As the number of dependencies from some our corporate project grew, we ran into a couple cases where we would be transitively pulling into different versions of the same classes. For a long time, we were lucky, as this did not cause any issues, until someday a developer new to our team introduced trying to run our application using a different operating system. The JVM on his machine loaded up the classes in a different order, and his application instance used an older version of a class that resulted in errors running the application.
This developer thankfully pointed out we can detect when we were pulling in different versions of classes using the Maven Enforcer plugin with some help of some extra rules. We added something like this to our parent POM:
<plugin>
<groupId>org.apache.maven.plugins</groupId>
<artifactId>maven-enforcer-plugin</artifactId>
<version>1.3.1</version>
<executions>
<execution>
<id>enforce</id>
<phase>validate</phase>
<configuration>
<rules>
<banDuplicateClasses>
<ignoreClasses>
<ignoreClass>javax.*</ignoreClass>
<ignoreClass>org.junit.*</ignoreClass>
<ignoreClass>org.hamcrest.*</ignoreClass>
<ignoreClass>org.slf4j.*</ignoreClass>
</ignoreClasses>
<findAllDuplicates>true</findAllDuplicates>
</banDuplicateClasses>
</rules>
<fail>false</fail>
</configuration>
<goals>
<goal>enforce</goal>
</goals>
</execution>
</executions>
<dependencies>
<dependency>
<groupId>org.codehaus.mojo</groupId>
<artifactId>extra-enforcer-rules</artifactId>
<version>1.0-beta-2</version>
</dependency>
</dependencies>
</plugin>
Example output from the validate
phase of a build:
[INFO] --- maven-enforcer-plugin:1.1:enforce (enforce) @ cataloging-api --- [INFO] Adding ignore: javax.* [INFO] Adding ignore: org.junit.* [INFO] Adding ignore: org.hamcrest.* [INFO] Adding ignore: org.slf4j.* [WARNING] Rule 0: org.apache.maven.plugins.enforcer.BanDuplicateClasses failed with message: Duplicate classes found: Found in: org.company.id.api:id-api:jar:1.28.0:compile org.compnay.legacy.id-api:id-common-api:jar:2.8.0:compile Duplicate classes: org/company/service/id/SAMLEntityId.class org/company/service/id/crypto/ServiceKey.class
We were surprised at the amount of duplicate classes we were bringing in.
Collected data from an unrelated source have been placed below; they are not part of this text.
Lemma storeAuthData_expiry d b :
  getItem TOKEN_EXPIRY_KEY (storeAuthData d (Some b))
  = match getTokenExpiryFromJwt (accessToken d) with
    | Some t => Some (toString t)
    | None => getItem TOKEN_EXPIRY_KEY (Some b)
    end.
Proof.
  unfold storeAuthData.
  destruct (getTokenExpiryFromJwt (accessToken d)) as [t |] eqn:Ht.
  - rewrite (getTokenExpiryFromJwt_truthy _ _ Ht).
    destruct (truthy_str (refreshToken d)), (user d); keys;
      by simplify_map_eq.
  - destruct (truthy_str (refreshToken d)), (user d); keys;
      by simplify_map_eq.
Qed.

Lemma storeAuthData_user d b :
  getItem USER_KEY (storeAuthData d (Some b))
  = match user d with
    | Some u => Some (JSON_stringify u)
    | None => getItem USER_KEY (Some b)
    end.
Proof.
  unfold storeAuthData.
  destruct (truthy_str (refreshToken d)),
    (getTokenExpiryFromJwt (accessToken d)) as [t |], (user d);
    try destruct (falsy_num (Some t)); keys; by simplify_map_eq.
Qed.



(** *** The stored expiry is a number that is not falsy *)






(** C10: a non-empty access token stored without an expiry is not expired,
    and its holder is authenticated. *)
Theorem no_expiry_never_expired w now token :
  getAccessToken w = Some token ->
  token <> "" ->
  getItem TOKEN_EXPIRY_KEY w = None ->
  isTokenExpired w now = false /\ isAuthenticated w now = true.
Proof.
  intros Htok Hne Hexp.
  assert (isTokenExpired w now = false) as Hfalse
    by (unfold isTokenExpired, getTokenExpiry; rewrite Hexp; reflexivity).
  split; [exact Hfalse |].
  unfold isAuthenticated. rewrite Htok, Hfalse. cbn [truthy_str].
  destruct (String.eqb_spec token ""); [contradiction | reflexivity].
Qed.

(** C8, amended: [storeAuthData] always overwrites the access token; the
    refresh token, the expiry and the user are overwritten when the new
    credential set has a non-empty refresh token, an access token with a
    decodable non-zero expiry claim, a user, and keep their previous value
    otherwise.  An expiry it writes is the claim of the new access token.
    When all three are supplied the replacement is wholesale. *)
Theorem storeAuthData_fields d b :
  let w' := storeAuthData d (Some b) in
  getItem AUTH_TOKEN_KEY w' = Some (accessToken d)
  /\ getItem REFRESH_TOKEN_KEY w'
     = (if truthy_str (refreshToken d) then refreshToken d
        else getItem REFRESH_TOKEN_KEY (Some b))
  /\ getItem TOKEN_EXPIRY_KEY w'
     = match getTokenExpiryFromJwt (accessToken d) with
       | Some t => Some (toString t)
       | None => getItem TOKEN_EXPIRY_KEY (Some b)
       end
  /\ getItem USER_KEY w'
     = match user d with
       | Some u => Some (JSON_stringify u)
       | None => getItem USER_KEY (Some b)
       end
  /\ (truthy_str (refreshToken d) = true ->
      is_Some (getTokenExpiryFromJwt (accessToken d)) ->
      is_Some (user d) ->
      replaced_wholesale d w').
Proof.
  cbn zeta.
  pose proof (storeAuthData_access d b) as Ha.
  pose proof (storeAuthData_refresh d b) as Hr.
  pose proof (storeAuthData_expiry d b) as He.
  pose proof (storeAuthData_user d b) as Hu.
  split; [exact Ha | split; [exact Hr | split; [exact He | split; [exact Hu |]]]].
  intros Hrt [t Ht] [u Hu']. unfold replaced_wholesale.
  rewrite Ha, Hr, He, Hu, Hrt, Ht, Hu'. done.
Qed.

End WithRuntime.

(** *** Evaluation on the demo runtime *)

Import Demo.

(** Numbers as [toString] writes them and [parseInt] reads them. *)
Example toString_notation :
  toString (nearest_double 2000000) = "2000000"
  /\ toString (nearest_double (2 ^ 53 + 1)) = "9007199254740992"
  /\ toString (nearest_double 123456789012345678) = "123456789012345680"
  /\ toString (nearest_double (10 ^ 21 - 100000)) = "999999999999999900000"
  /\ toString (nearest_double (10 ^ 21)) = "1e+21"
  /\ toString (nearest_double (2 ^ 70)) = "1.1805916207174113e+21"
  /\ toString (nearest_double (- 123456789 * 10 ^ 20)) = "-1.23456789e+28"
  /\ toString (nearest_double (2 ^ 1024 - 2 ^ 971))
     = "1.7976931348623157e+308"
  /\ toString (nearest_double (2 ^ 1024 - 2 ^ 970)) = "Infinity"
  /\ parseInt "1e+21" = JNum 1
  /\ parseInt "-1.23456789e+28" = JNum (-1)
  /\ parseInt "Infinity" = NaN
  /\ parseInt "9007199254740993" = JNum 9007199254740992.
Proof. repeat split; vm_compute; reflexivity. Qed.

Example session_2000_expiry :
  getItem TOKEN_EXPIRY_KEY session_2000 = Some "2000000".
Proof. vm_compute. reflexivity. Qed.

Example expiring_soon_at_window_start :
  isTokenExpiringSoon session_2000 1700000 = true
  /\ isTokenExpiringSoon session_2000 1699999 = false.
Proof. split; vm_compute; reflexivity. Qed.




Lemma no_expiry_never_expired_witness :
  isTokenExpired (Some (browser [("auth_token", "opaque-token")])) 99 = false
  /\ isAuthenticated (Some (browser [("auth_token", "opaque-token")])) 99 = true.
Proof.
  apply (no_expiry_never_expired _ 99 "opaque-token");
    [reflexivity | discriminate | reflexivity].
Defined.

(** C8, as stated: after storing a credential set without refresh token,
    decodable expiry and user over an earlier session, the refresh token,
    the expiry and the user of the earlier session are still stored. *)
Lemma storeAuthData_keeps_previous_fields :
  let w' := storeAuthData opaque_credentials session_2000 in
  getItem REFRESH_TOKEN_KEY w' = Some "refresh-old"
  /\ getItem TOKEN_EXPIRY_KEY w' = Some "2000000"
  /\ getItem USER_KEY w' = Some "alice"
  /\ ~ replaced_wholesale opaque_credentials w'.
Proof.
  cbn zeta. split; [| split; [| split]]; try (vm_compute; reflexivity).
  intros (_ & Hr & _). vm_compute in Hr. discriminate Hr.
Qed.

Lemma storeAuthData_fields_witness :
  replaced_wholesale
    (credentials "exp=2000" (Some "refresh-old") (Some "alice"))
    session_2000.
Proof.
  apply (storeAuthData_fields
           (credentials "exp=2000" (Some "refresh-old") (Some "alice"))
           (browser []));
    [reflexivity | vm_compute; eexists; reflexivity | eexists; reflexivity].
Defined.

End AuthSpec.

(** ** Interceptors *)

Module HttpSpec.
Import Js ErrorHandler Auth Http HttpInv.
Local Open Scope list_scope.

Section WithRuntime.
Context `{Runtime}.

(** *** What the subscribers do, request by request *)

Lemma call_subscriber_lookup token m s r :
  call_subscriber token m s !! r
  = (fun q => apply_sub token r q s) <$> m !! r.
Proof.
  destruct s as [r' | r']; cbn [call_subscriber apply_sub];
    rewrite lookup_alter; destruct (decide (r' = r)) as [-> | Hne];
    try reflexivity; by destruct (m !! r).
Qed.

Lemma fold_call_lookup token subs m r :
  fold_left (call_subscriber token) subs m !! r
  = (fun q => fold_left (apply_sub token r) subs q) <$> m !! r.
Proof.
  revert m. induction subs as [| s subs IH]; intros m; cbn [fold_left].
  - by destruct (m !! r).
  - rewrite IH, call_subscriber_lookup. by destruct (m !! r).
Qed.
We thought our dependency management was in pretty good shape, but adding the new rules showed we still had some work to do.
It is also worth noting, while our project is large, adding the plugin execution to the build added an insignifcat amount of time to the build overall, so there should be no performance concerns if you were considering adding something similar to your project.